Monday, December 17, 2018

Suffering In Silence


Have you ever been told that you are being too quiet?


That you don’t interact much with others often? Or you might be on the other side of the table… are you looking at a friend or relative, realizing that they aren’t being themselves? Are they being extra quiet and secluded? If you answered yes to any of these questions, let me share with you my experience.
As most of you can tell from my writing, I’m very blunt and sarcastic; I like to make people laugh. However, that’s not always the case, especially lately.

I’ve been quiet lately


I’ve been a bit quiet here recently and haven’t really wanted to converse with others on the phone or in person. While I hope that those close to me don’t take it personally, it’s something that is hard to explain.
I’ve been extremely stressed lately, more than ‘normal’. It’s almost like a brain overload, where I can’t take any more things going on, and I go into self-preservation mode. Picture a robot that is on and is being active/mobile. Then, all of a sudden, things go crazy around it, and it powers down… that’s how I feel.

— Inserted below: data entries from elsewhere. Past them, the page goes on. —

(** C3.  On a lane with a non-empty height-offset map, [get_surface_pt] adds
    to the slope height the base contribution [p_t (outer - inner) + inner]
    of the entry with the greatest key not exceeding [s] (the first entry
    when every key exceeds [s]), with [p_t = (t - t_in) / (t_out - t_in)]
    when [t_out <> t_in] and 0 otherwise; and it adds the correction in [s]
    exactly when that entry has a successor entry. *)
Theorem get_surface_pt_height_offset (r : Road.t) (s t : R) ls lane :
  Road.get_lanesection r s = Some ls ->
  LaneSection.get_lane ls s t = Some lane ->
  StdMap.ordered (Lane.s_to_height_offset lane) ->
  Lane.s_to_height_offset lane <> [] ->
  let offs := Lane.s_to_height_offset lane in
  let t_in := CubicSpline.get (Lane.inner_border lane) s in
  let t_out := CubicSpline.get (Lane.outer_border lane) s in
  let p_t := if Reqb t_out t_in then 0 else (t - t_in) / (t_out - t_in) in
  let h_slope := Road.slope_h_t r lane s t in
  exists s_entry cur,
    selects offs s (s_entry, cur) /\
    ((exists s_next nxt,
        successor offs (s_entry, cur) (s_next, nxt) /\
        Road.get_surface_pt r s t =
          ([], Some (Road.get_xyz r s t
             (h_slope + (p_t * (outer cur - inner cur) + inner cur)
              + (p_t * ((outer nxt - outer cur) / (s_next - s_entry)
                        - (inner nxt - inner cur) / (s_next - s_entry))
                 * (s - s_entry)
                 + (inner nxt - inner cur) / (s_next - s_entry)
                   * (s - s_entry)))))) \/
     ((forall e1, ~ successor offs (s_entry, cur) e1) /\
      Road.get_surface_pt r s t =
        ([], Some (Road.get_xyz r s t
           (h_slope + (p_t * (outer cur - inner cur) + inner cur)))))).
Proof.
  intros Hls Hlane Hord Hm offs t_in t_out p_t h_slope.
  rewrite (get_surface_pt_resolved r s t ls lane Hls Hlane).
  fold h_slope.
  destruct (offset_h_t_contribution lane s t h_slope Hord Hm)
    as (s_entry & cur & Hsel & Hcases).
  exists s_entry, cur. split; [exact Hsel|].
  destruct Hcases as [(s_next & nxt & Hsucc & Hv)|[Hnone Hv]]; rewrite Hv.
  - left. exists s_next, nxt. split; [exact Hsucc | reflexivity].
  - right. split; [exact Hnone | reflexivity].
Qed.
(** * NanoClaw authorization, command channel and container runner:
      a shallow embedding and its properties

    The development follows the TypeScript sources module by module:
    [Js] (the string primitives of the runtime the code relies on),
    [Types] (types.ts), [Utils] (utils.ts), [UserRegistry]
    (user-registry.ts), [Authorization] (authorization.ts),
    [AuthorizationRev0] (the other revision of authorization.ts that the
    repository carries, src/unnamed/part_002), [Config] (the constants of
    config.ts and the library functions, as parameters), [Db] (the task
    and participant tables of db.ts), [StrangerDetection] (the
    stranger-detection module, src/unnamed/part_001), [Index] (the IPC
    watcher and the message router of index.ts), [ContainerRunner]
    (container-runner.ts) and [Api] (the HTTP API, src/unnamed/part_000).
    [Fixture] is a small concrete deployment on which the definitions are
    run.  Definitions come first; the theorems about them follow in the
    second half of the file.

    Conventions.  Strings are sequences of code units below 256.  State
    that the code keeps in module variables, in the database or on disk is
    passed explicitly.  Time stamps are kept as epoch milliseconds where the
    code stores their ISO-8601 rendering.  File-system and database calls
    are taken to succeed unless a definition says what their failure does. *)

From Stdlib Require Import ZArith Strings.String Strings.Ascii List Bool Lia.
From stdpp Require Import base option list gmap strings pretty.

Local Open Scope string_scope.
Local Open Scope Z_scope.

(* ===================================================================== *)
(** ** Runtime string primitives *)
(* ===================================================================== *)

Module Js.

(** Truthiness of a string: only the empty string is falsy. *)
Definition strTruthy (s : string) : bool :=
  match s with
  | EmptyString => false
  | String _ _ => true
  end.

(** Truthiness of an optional string property ([undefined] is falsy). *)
Definition truthy (o : option string) : bool :=
  match o with
  | Some s => strTruthy s
  | None => false
  end.

(** [s.split(sep)] for a one-character separator.  The result is never
    empty: a string without the separator yields the singleton [s]. *)
Fixpoint split (sep : ascii) (s : string) : list string :=
  match s with
  | EmptyString => [EmptyString]
  | String c rest =>
      if Ascii.eqb c sep then EmptyString :: split sep rest
      else match split sep rest with
           | [] => [String c EmptyString]
           | p :: ps => String c p :: ps
           end
  end.

(** [s.split(sep, limit)]: the first [limit] pieces. *)
Definition splitLimit (sep : ascii) (limit : nat) (s : string) : list string :=
  firstn limit (split sep s).

(** Whether the character occurs in the string. *)
Fixpoint hasChar (c : ascii) (s : string) : bool :=
  match s with
  | EmptyString => false
  | String d rest => Ascii.eqb d c || hasChar c rest
  end.

(** [s.startsWith(p)]. *)
Fixpoint startsWith (p s : string) : bool :=
  match p, s with
  | EmptyString, _ => true
  | String _ _, EmptyString => false
  | String a p', String b s' => Ascii.eqb a b && startsWith p' s'
  end.

(** [s.endsWith(p)]. *)
Definition endsWith (p s : string) : bool :=
  (String.length p <=? String.length s)%nat
  && String.eqb (String.substring (String.length s - String.length p)
                                  (String.length p) s) p.

(** [s.indexOf(p)]: offset of the first occurrence, [None] for -1. *)
Fixpoint indexOf (p s : string) : option nat :=
  if startsWith p s then Some 0%nat
  else match s with
       | EmptyString => None
       | String _ s' => option_map S (indexOf p s')
       end.

(** [s.includes(p)]. *)
Definition includes (p s : string) : bool :=
  match indexOf p s with
  | Some _ => true
  | None => false
  end.

(** [s.slice(from)] and [s.slice(from, to)] for offsets within range. *)
Fixpoint drop (n : nat) (s : string) : string :=
  match n, s with
  | O, _ => s
  | S _, EmptyString => EmptyString
  | S n', String _ s' => drop n' s'
  end.

Fixpoint take (n : nat) (s : string) : string :=
  match n, s with
  | O, _ => EmptyString
  | S _, EmptyString => EmptyString
  | S n', String c s' => String c (take n' s')
  end.

Definition slice (from to : nat) (s : string) : string :=
  take (to - from) (drop from s).

(** [s.slice(-n)]: the last [n] code units. *)
Definition sliceLast (n : nat) (s : string) : string :=
  drop (String.length s - n) s.

(** White space as [String.prototype.trim] sees it, for code units below
    256: TAB, LF, VT, FF, CR, SPACE and NBSP. *)
Definition isSpace (c : ascii) : bool :=
  let n := nat_of_ascii c in
  ((9 <=? n)%nat && (n <=? 13)%nat) || (n =? 32)%nat || (n =? 160)%nat.

Fixpoint trimStart (s : string) : string :=
  match s with
  | EmptyString => EmptyString
  | String c s' => if isSpace c then trimStart s' else s
  end.

Fixpoint trimEnd (s : string) : string :=
  match s with
  | EmptyString => EmptyString
  | String c s' =>
      match trimEnd s' with
      | EmptyString => if isSpace c then EmptyString else String c EmptyString
      | t => String c t
      end
  end.

Definition trim (s : string) : string := trimEnd (trimStart s).

(** [s.toLowerCase()] for code units below 256: A-Z and the Latin-1
    capitals U+00C0-U+00DE (the multiplication sign U+00D7 apart). *)
Definition lowerChar (c : ascii) : ascii :=
  let n := nat_of_ascii c in
  if ((65 <=? n)%nat && (n <=? 90)%nat)
     || ((192 <=? n)%nat && (n <=? 222)%nat && negb (n =? 215)%nat)
  then ascii_of_nat (n + 32) else c.

Fixpoint toLowerCase (s : string) : string :=
  match s with
  | EmptyString => EmptyString
  | String c s' => String (lowerChar c) (toLowerCase s')
  end.

(** [parts.join(sep)]. *)
Fixpoint join (sep : string) (parts : list string) : string :=
  match parts with
  | [] => EmptyString
  | [p] => p
  | p :: ps => p ++ sep ++ join sep ps
  end.

(** Decimal digits, for [parseInt(s, 10)]. *)
Definition digitValue (c : ascii) : option Z :=
  let n := nat_of_ascii c in
  if ((48 <=? n)%nat && (n <=? 57)%nat) then Some (Z.of_nat (n - 48)) else None.

(** The longest prefix of decimal digits, read as a number; [None] when the
    string does not start with a digit. *)
Fixpoint leadingDigits (acc : option Z) (s : string) : option Z :=
  match s with
  | EmptyString => acc
  | String c s' =>
      match digitValue c with
      | Some d => leadingDigits (Some (10 * default 0 acc + d)) s'
      | None => acc
      end
  end.

(** [parseInt(s, 10)]: leading white space is skipped, an optional sign is
    read, then the longest run of digits; [None] stands for NaN.  (Beyond
    2^53 the runtime rounds to a double; every use below only compares the
    result with bounds under 2^53, which rounding preserves.) *)
Definition parseInt10 (s : string) : option Z :=
  match trimStart s with
  | String "-" s' => option_map Z.opp (leadingDigits None s')
  | String "+" s' => leadingDigits None s'
  | t => leadingDigits None t
  end.

(** [s.replace(/c/g, replacement)] for a one-character pattern and a
    replacement without [$]. *)
Fixpoint replaceAll (c : ascii) (replacement : string) (s : string) : string :=
  match s with
  | EmptyString => EmptyString
  | String d rest =>
      if Ascii.eqb d c then replacement ++ replaceAll c replacement rest
      else String d (replaceAll c replacement rest)
  end.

I feel like I’ve switched on my ‘power down’ button


I feel like I’ve switched on my ‘power down’ button, to keep myself safe and sane. I’m sure I or someone else has gone over a topic in relation to this before, but I felt like I needed to revisit it. Things change and how we cope with situations can also change. If you were looking at me right now, you wouldn’t ‘see’ anything wrong with me, physically.

I feel like I’m standing in the middle of rush hour traffic


BUT… on the inside, I feel like I’m standing in the middle of rush hour traffic. I’ve come to find that a lot of MS’ers tend to go into hiding when things get to be too much. The kicker is, now we’re suffering in silence. Those around us don’t know how to approach us to figure out what’s going on or what’s wrong. I wish I had an easy answer on HOW to help us, but I haven’t found one yet.

Mentally, I am just confused and overwhelmed. I keep forgetting things as I’m doing them, constantly getting lost in thought, not knowing which way is up. However, it’s hard to admit to others, especially those who don’t deal with this struggle, what’s going on and how we’re feeling. If I could voice what was wrong, how I’m feeling, and what needs to be done to fix it, life would be much easier.

The solution is stuck in my MS brain


It seems that the solution to this formula is stuck in my MS brain and can’t find its way out of the maze of lesions for me to communicate it. So instead, I’m struggling in silence. I’m silently suffering. I wouldn’t even label this as ‘depression’, because I’ve suffered from that most of my life. I’m just… tired. We wake up every day and enter into the war with MS. It is a daily battle, against our own bodies, to keep putting one foot in front of the other. I know that I will eventually get back to ‘normal’, but it takes time.

Being ‘normal’ is overrated anyways


My advice to those who have a loved one that has or is going through this? Don’t pressure them to lighten up or talk about it. Just be there for them when THEY are ready to talk.

Also, sometimes it isn’t just a mental struggle, but it can be physically debilitating on top of that. As I’m writing this, I have barely slept because my legs just ache. There is no describing this type of ache, but it just hurts and there isn’t a lot that can make it ‘feel’ better.

Stress can act as a trigger for MS symptoms


Let’s take this as a reminder that stress can cause issues in Multiple Sclerosis. It’s been known as a ‘trigger’ for MS symptoms to flare up. Stress levels are hard to manage as well. Especially when you’re in a situation like I recently was where I just kept thinking in my head, “When it rains, it pours.”

For those of you that have experienced what I have described or something similar… this is to know that you aren’t alone. It sucks, there is no sugar coating it. But… we’re fighters, we’re strong and we can defeat this.

Continuing to battle against Multiple Sclerosis isn’t a sprint – it’s a marathon.